We kiss and that always leads to sex. By the time Liam mounts me from behind, I’m begging for his cock. He takes me deep and slow, rocking into me and whispering my name. I moan and hump the bed, eyes stinging with unshed tears. I’m so grateful for this man. So grateful for his love. For the bond.
When I come, he comes too, his warm seed filling me, calming me. We clean up and he holds me, kissing my hair and stroking my back. My heart aches with all the emotions swirling inside of me. It’s all very foreign but beautiful. Liam has given me everything I ever wanted, even though I’d have never admitted I craved it.
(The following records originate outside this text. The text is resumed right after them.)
(* ===== verification/ImportIdentity.v ===== *)
(** * What identifies a request, an upstream and a source

    The texts the import queue compares instead of records determine the
    records: the cache key of a request, the origin of an upstream and the
    canonical reference of a source. *)

From Stdlib Require Import ZArith Lia.
From stdpp Require Import base list strings sets sorting.
From S2P Require Import Prelude Js Json Contracts Web Access Names PolicyEval Provenance State.
From S2P Require Import Registry Feeds Imports Directory SourceImports.

Local Open Scope Z_scope.

(** ** [stableStringify] is [stringify] of the members in order *)

Definition by_key {A} (a b : jstr * A) : comparison := jcompare a.1 b.1.
Lemma sort_insert_fmap {A B} (f : A -> B) c d x l : (forall a b, d (f a) (f b) = c a b) ->
  sort_insert d (f x) (f <$> l) = f <$> sort_insert c x l.
Proof.
  intros H. induction l as [|y l IH]; [done|]. cbn. rewrite H. destruct (c x y); [done..|].
  cbn. by rewrite <- IH.
Qed.
Lemma js_sort_fmap {A B} (f : A -> B) c d l : (forall a b, d (f a) (f b) = c a b) ->
  js_sort d (f <$> l) = f <$> js_sort c l.
Proof.
  intros H. induction l as [|x l IH]; [done|]. cbn. fold (js_sort d (f <$> l)). fold (js_sort c l).
  rewrite IH. by apply sort_insert_fmap.
Qed.
Lemma stable_object l : Forall (fun kv => stableStringify kv.2 = stringify kv.2) l ->
  stableStringify (TObj l) = stringify (TObj (js_sort by_key l)).
Proof.
  intros H. cbn [stableStringify]. rewrite (js_sort_fmap _ by_key) by done.
  change (stringify (TObj (js_sort by_key l))) with
    (123 :: join [44] (member_text stringify <$> js_sort by_key l) ++ [125]).
  rewrite <- list_fmap_compose. do 3 f_equal. apply list_fmap_ext. intros i kv Hkv. unfold member_text. cbn.
  do 2 f_equal. apply list_elem_of_lookup_2 in Hkv. rewrite js_sort_perm in Hkv.
  by apply (proj1 (Forall_forall _ _) H).
Qed.
Lemma stable_text s : stableStringify (TStr s) = stringify (TStr s).
Proof. done. Qed.
Lemma stable_text_or_null o : stableStringify (text_or_null o) = stringify (text_or_null o).
Proof. by destruct o. Qed.
Lemma stable_texts l : stableStringify (TArr (TStr <$> l)) = stringify (TArr (TStr <$> l)).
Proof. cbn. do 3 f_equal. rewrite <- !list_fmap_compose. by apply list_fmap_ext. Qed.

(** Two objects with the same keys and the same text have the same members. *)
Definition members_ok (l : list (jstr * jdata)) : Prop :=
  NoDup l.*1 /\ Forall (fun kv => (wf_jstr kv.1 /\ jdata_ok kv.2) /\ stableStringify kv.2 = stringify kv.2) l.
Lemma stable_injective l l' : members_ok l -> members_ok l' ->
  stableStringify (TObj l) = stableStringify (TObj l') ->
  member_of embed <$> js_sort by_key l = member_of embed <$> js_sort by_key l'.
Proof.
  assert (Hok : forall l, members_ok l -> stableStringify (TObj l) = stringify (TObj (js_sort by_key l)) /\
            jdata_ok (TObj (js_sort by_key l))).
  { clear l l'. intros l [Hnd Hl]. split.
    - apply stable_object. eapply Forall_impl; [exact Hl|]. by intros kv [_ ?].
    - apply jdata_ok_obj. rewrite js_sort_perm. split; [done|]. eapply Forall_impl; [exact Hl|]. by intros kv [? _]. }
  intros [-> H1]%Hok [-> H2]%Hok E. apply (f_equal json_parse) in E. rewrite !json_parse_stringify in E by done.
  by injection E.
Qed.
Lemma embed_text_inj o o' : embed (text_or_null o) = embed (text_or_null o') -> o = o'.
Proof. destruct o, o'; cbn; congruence. Qed.
Lemma embed_texts_inj l l' : embed (TArr (TStr <$> l)) = embed (TArr (TStr <$> l')) -> l = l'.
Proof.
  cbn. intros [= H]. revert l' H. induction l as [|s l IH]; intros [|s' l'] H; try done.
  cbn in H. injection H as -> H. f_equal. by apply IH.
Qed.

(** ** Requests *)

(** The strings of a request are made of UTF-16 units. *)
Definition wf_opt (o : option jstr) : Prop :=
  match o with
  | Some s => wf_jstr s
  | None => True
  end.
Definition wf_request (r : ImportRequest) : Prop :=
  Forall wf_jstr [iq_upstreamId r; iq_path r; iq_name r; iq_version r] /\
  Forall wf_opt [iq_ref r; iq_repository r; iq_externalId r; hash_text (iq_externalSnapshotHash r); iq_feedId r;
    iq_feedName r; iq_feedConfigRevision r; iq_sourceReference r; iq_sourceCatalogId r;
    iq_sourceCatalogConfigRevision r].
(** What the cache key is made of. *)
Definition request_key (r : ImportRequest) :=
  (iq_upstreamId r, iq_path r, iq_name r, iq_version r, iq_ref r, iq_repository r, iq_externalId r,
   iq_externalSourceType r, hash_text (iq_externalSnapshotHash r),
   (iq_feedId r, iq_feedName r, iq_feedConfigRevision r),
   (iq_sourceReference r, iq_sourceCatalogId r, iq_sourceCatalogConfigRevision r)).

Lemma text_or_null_ok o : wf_opt o -> jdata_ok (text_or_null o).
Proof. by destruct o. Qed.
Lemma enum_text_ok (t : option ExternalSourceType) : wf_opt (enum_name <$> t).
Proof. destruct t as [[]|]; [apply js_wf..|done]. Qed.

Definition key_members (organizationId : jstr) (r : ImportRequest) : list (jstr * jdata) :=
  match cache_key_data organizationId r with
  | TObj l => l
  | _ => []
  end.
Lemma key_members_ok organizationId r : wf_jstr organizationId -> wf_request r ->
  members_ok (key_members organizationId r).
Proof.
  intros Ho [H1 H2]. split; [by apply (bool_decide_unpack _); vm_compute|].
  rewrite !Forall_cons in H1. rewrite !Forall_cons in H2. destruct_and!.
  unfold key_members, cache_key_data. repeat (apply Forall_cons; split); [..|constructor]; cbn [fst snd];
    (split; [split; [apply js_wf|]|]);
    first [apply stable_text | apply stable_text_or_null | apply text_or_null_ok, enum_text_ok
          | by apply text_or_null_ok | done].
Qed.

(** A member of the object that was printed. *)
Definition key_get (organizationId : jstr) (r : ImportRequest) (k : string) : jsval :=
  obj_get (member_of embed <$> js_sort by_key (key_members organizationId r)) (js k).
Lemma key_fields organizationId r :
  key_get organizationId r "upstreamId" = JStr (iq_upstreamId r) /\
  key_get organizationId r "path" = JStr (iq_path r) /\
  key_get organizationId r "name" = JStr (iq_name r) /\
  key_get organizationId r "version" = JStr (iq_version r) /\
  key_get organizationId r "ref" = embed (text_or_null (iq_ref r)) /\
  key_get organizationId r "repository" = embed (text_or_null (iq_repository r)) /\
  key_get organizationId r "externalId" = embed (text_or_null (iq_externalId r)) /\
  key_get organizationId r "externalSourceType" = embed (text_or_null (enum_name <$> iq_externalSourceType r)) /\
  key_get organizationId r "externalSnapshotHash" = embed (text_or_null (hash_text (iq_externalSnapshotHash r))) /\
  key_get organizationId r "feedId" = embed (text_or_null (iq_feedId r)) /\
  key_get organizationId r "feedName" = embed (text_or_null (iq_feedName r)) /\
  key_get organizationId r "feedConfigRevision" = embed (text_or_null (iq_feedConfigRevision r)) /\
  key_get organizationId r "sourceReference" = embed (text_or_null (iq_sourceReference r)) /\
  key_get organizationId r "sourceCatalogId" = embed (text_or_null (iq_sourceCatalogId r)) /\
  key_get organizationId r "sourceCatalogConfigRevision" =
    embed (text_or_null (iq_sourceCatalogConfigRevision r)).
Proof. split_and!; reflexivity. Qed.
Lemma enum_option_inj (t t' : option ExternalSourceType) : enum_name <$> t = enum_name <$> t' -> t = t'.
Proof. destruct t, t'; cbn; intros H; try done. f_equal. by apply enum_name_inj; injection H. Qed.

(** Two import requests have the same cache key exactly when they ask for the
    same thing: the texts [importRequestsMatch] compares agree iff upstream,
    path, name, version, ref, repository, external identity, feed and source
    catalog agree, a missing snapshot hash and a [null] one being the same. *)
Theorem requests_match_iff (left right : ImportRequest) : wf_request left -> wf_request right ->
  importRequestsMatch left right = true <-> request_key left = request_key right.
Proof.
  intros Hl Hr. unfold importRequestsMatch, importCacheKey. rewrite jeqb_true. split.
  - intros E. apply stable_injective in E; [|by apply key_members_ok; [apply js_wf|]..].
    assert (G : forall k, key_get (js "__request__") left k = key_get (js "__request__") right k)
      by (intros k; unfold key_get, key_members, cache_key_data; exact (f_equal (fun l => obj_get l (js k)) E)).
    destruct (key_fields (js "__request__") left) as (L1 & L2 & L3 & L4 & L5 & L6 & L7 & L8 & L9 & L10 & L11 & L12 & L13 & L14 & L15).
    destruct (key_fields (js "__request__") right) as (R1 & R2 & R3 & R4 & R5 & R6 & R7 & R8 & R9 & R10 & R11 & R12 & R13 & R14 & R15).
    rewrite G in L1, L2, L3, L4, L5, L6, L7, L8, L9, L10, L11, L12, L13, L14, L15.
    rewrite R1 in L1; rewrite R2 in L2; rewrite R3 in L3; rewrite R4 in L4; rewrite R5 in L5; rewrite R6 in L6;
    rewrite R7 in L7; rewrite R8 in L8; rewrite R9 in L9; rewrite R10 in L10; rewrite R11 in L11; rewrite R12 in L12;
    rewrite R13 in L13; rewrite R14 in L14; rewrite R15 in L15.
    injection L1 as L1; injection L2 as L2; injection L3 as L3; injection L4 as L4.
    apply embed_text_inj in L5, L6, L7, L8, L9, L10, L11, L12, L13, L14, L15. apply enum_option_inj in L8.
    unfold request_key. by rewrite L1, L2, L3, L4, L5, L6, L7, L8, L9, L10, L11, L12, L13, L14, L15.
  - unfold request_key, cache_key_data. intros [= -> -> -> -> -> -> -> -> -> -> -> -> -> -> ->]. done.
Qed.

(** ** Upstreams *)

Definition wf_upstream (u : Upstream) : Prop :=
  Forall wf_jstr [us_id u; us_name u; us_namespace u] /\
  Forall wf_opt [us_baseUrl u; us_credentialEnv u; us_configRevision u] /\
  Forall wf_jstr (default [] (us_repositories u)).
Definition upstream_origin (u : Upstream) :=
  (us_id u, us_name u, us_kind u, us_namespace u, us_baseUrl u, us_credentialEnv u, us_configRevision u).
Definition origin_members (u : Upstream) : list (jstr * jdata) :=
  match upstream_origin_data u with
  | TObj l => l
  | _ => []
  end.
Definition jle (s t : jstr) : Prop := jcompare s t <> Gt.
#[local] Instance jle_trans : Transitive jle.
Proof. intros s t u. apply jcompare_le_trans. Qed.
#[local] Instance jle_antisym : AntiSymm eq jle.
Proof.
  intros s t H1 H2. unfold jle in *. rewrite jcompare_antisym in H2. apply jcompare_eq.
  by destruct (jcompare s t).
Qed.
(** The default order of [Array.prototype.sort] depends only on the elements. *)
Lemma js_sort_texts l l' : js_sort jcompare l = js_sort jcompare l' <-> l ≡ₚ l'.
Proof.
  split.
  - intros E. by rewrite <- (js_sort_perm jcompare l), E, js_sort_perm.
  - intros H. apply (StronglySorted_unique jle); [| |by rewrite !js_sort_perm];
      (apply js_sort_sorted; [apply _ | done |]); intros x y Hgt; unfold jle;
      rewrite jcompare_antisym, Hgt; done.
Qed.
Lemma origin_members_ok u : wf_upstream u -> members_ok (origin_members u).
Proof.
  intros (H1 & H2 & H3). split; [by apply (bool_decide_unpack _); vm_compute|].
  rewrite !Forall_cons in H1. rewrite !Forall_cons in H2. destruct_and!.
  assert (Hk : wf_jstr (enum_name (us_kind u))) by (destruct (us_kind u); apply js_wf).
  assert (Hr : jdata_ok (TArr (TStr <$> js_sort jcompare (default [] (us_repositories u))))).
  { apply jdata_ok_arr, Forall_fmap. by rewrite js_sort_perm. }
  unfold origin_members, upstream_origin_data.
  repeat (apply Forall_cons; split); [..|constructor]; cbn [fst snd]; (split; [split; [apply js_wf|]|]);
    first [apply stable_text | apply stable_text_or_null | apply stable_texts | by apply text_or_null_ok | done].
Qed.
Definition origin_get (u : Upstream) (k : string) : jsval :=
  obj_get (member_of embed <$> js_sort by_key (origin_members u)) (js k).
Lemma origin_fields u :
  origin_get u "id" = JStr (us_id u) /\ origin_get u "name" = JStr (us_name u) /\
  origin_get u "kind" = JStr (enum_name (us_kind u)) /\ origin_get u "namespace" = JStr (us_namespace u) /\
  origin_get u "baseUrl" = embed (text_or_null (us_baseUrl u)) /\
  origin_get u "credentialEnv" = embed (text_or_null (us_credentialEnv u)) /\
  origin_get u "repositories" = embed (TArr (TStr <$> js_sort jcompare (default [] (us_repositories u)))) /\
  origin_get u "configRevision" = embed (text_or_null (us_configRevision u)).
Proof. split_and!; reflexivity. Qed.

Lemma sameUpstreamOrigin_refl u : sameUpstreamOrigin u u = true.
Proof. by apply jeqb_true. Qed.
Lemma sameUpstreamOrigin_trans u v x : sameUpstreamOrigin u v = true -> sameUpstreamOrigin v x = true ->
  sameUpstreamOrigin u x = true.
Proof. unfold sameUpstreamOrigin. rewrite !jeqb_true. congruence. Qed.
Lemma same_origin_spec left right : wf_upstream left -> wf_upstream right ->
  sameUpstreamOrigin left right = true <->
  upstream_origin left = upstream_origin right /\
  default [] (us_repositories left) ≡ₚ default [] (us_repositories right).
Proof.
  intros Hl Hr. unfold sameUpstreamOrigin. rewrite jeqb_true, <- js_sort_texts. split.
  - intros E. apply stable_injective in E; [|by apply origin_members_ok..].
    assert (G : forall k, origin_get left k = origin_get right k)
      by (intros k; exact (f_equal (fun l => obj_get l (js k)) E)).
    destruct (origin_fields left) as (L1 & L2 & L3 & L4 & L5 & L6 & L7 & L8).
    destruct (origin_fields right) as (R1 & R2 & R3 & R4 & R5 & R6 & R7 & R8).
    rewrite G in L1, L2, L3, L4, L5, L6, L7, L8.
    rewrite R1 in L1; rewrite R2 in L2; rewrite R3 in L3; rewrite R4 in L4; rewrite R5 in L5; rewrite R6 in L6;
    rewrite R7 in L7; rewrite R8 in L8.
    injection L1 as L1; injection L2 as L2; injection L4 as L4.
    assert (Hk : us_kind right = us_kind left) by (apply (enum_name_inj (A := UpstreamKind)); congruence).
    apply embed_text_inj in L5, L6, L8. apply embed_texts_inj in L7.
    split; [|done]. unfold upstream_origin. by rewrite L1, L2, Hk, L4, L5, L6, L8.
  - unfold upstream_origin, upstream_origin_data. intros [[= -> -> -> -> -> -> ->] ->]. done.
Qed.
(** [sameUpstreamOrigin] is equality of configuration: two upstreams have the
    same origin text exactly when they agree on id, name, kind, namespace, base
    URL, credential variable and revision and list the same repositories, in
    any order; whether they are enabled plays no part. *)
Theorem same_origin_iff (left right : Upstream) : wf_upstream left -> wf_upstream right ->
  sameUpstreamOrigin left right = true <->
  upstream_origin left = upstream_origin right /\
  default [] (us_repositories left) ≡ₚ default [] (us_repositories right).
Proof. apply same_origin_spec. Qed.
I came to Golden Peak expecting to put in a few years and then move on to someplace else. I never expected to find love. I definitely never expected to have a mate bond or a pack.
I look down at Liam as he sleeps soundly beside me, and my heart aches. He has one heavy arm possessively across my waist, and his breath is warm against my shoulder. Through the window, the moon hangs full and bright above the pines, casting platinum light across his face.
Something in my wolf stirs at the sight of him bathed in the moonlight. A pulse of gratitude rises inside of me. It travels through my blood, through the bond humming in my chest, and reaches upward toward that ancient light that has watched over wolves since the first one ever ran.
“Thank you for bringing me here,” I whisper. “Thank you forhim.”
I don’t know if the moon hears me. I don’t know if anything does. Until Liam, I never had faith in anything. But my wolf has no such doubt. It simply knows, the same way it knew Liam was my mate before my human side caught up. My wolf doesn’t believe it’s howling into the void. It believes the gratitude goes somewhere. That there’s something out there, nameless, older than language, woven into the moon and the mountain and the blood, that cares about wolves and our bonds.
And maybe for the first time, I believe that too.
Epilogue
Liam
When Jude and I walk through my parents’ front door Christmas Day, the entire home smells of roasted ham, cinnamon and cloves, potatoes, and fresh bread. Mom has been cooking since yesterday. I know this because she called me three times to ask whether Jude preferred pecan or pumpkin pie, whole-berry cranberries or jellied, sourdough rolls or Hawaiian. She’s very concerned that his first real Christmas with us goes well. The fact she cares so much about Jude already means everything to me.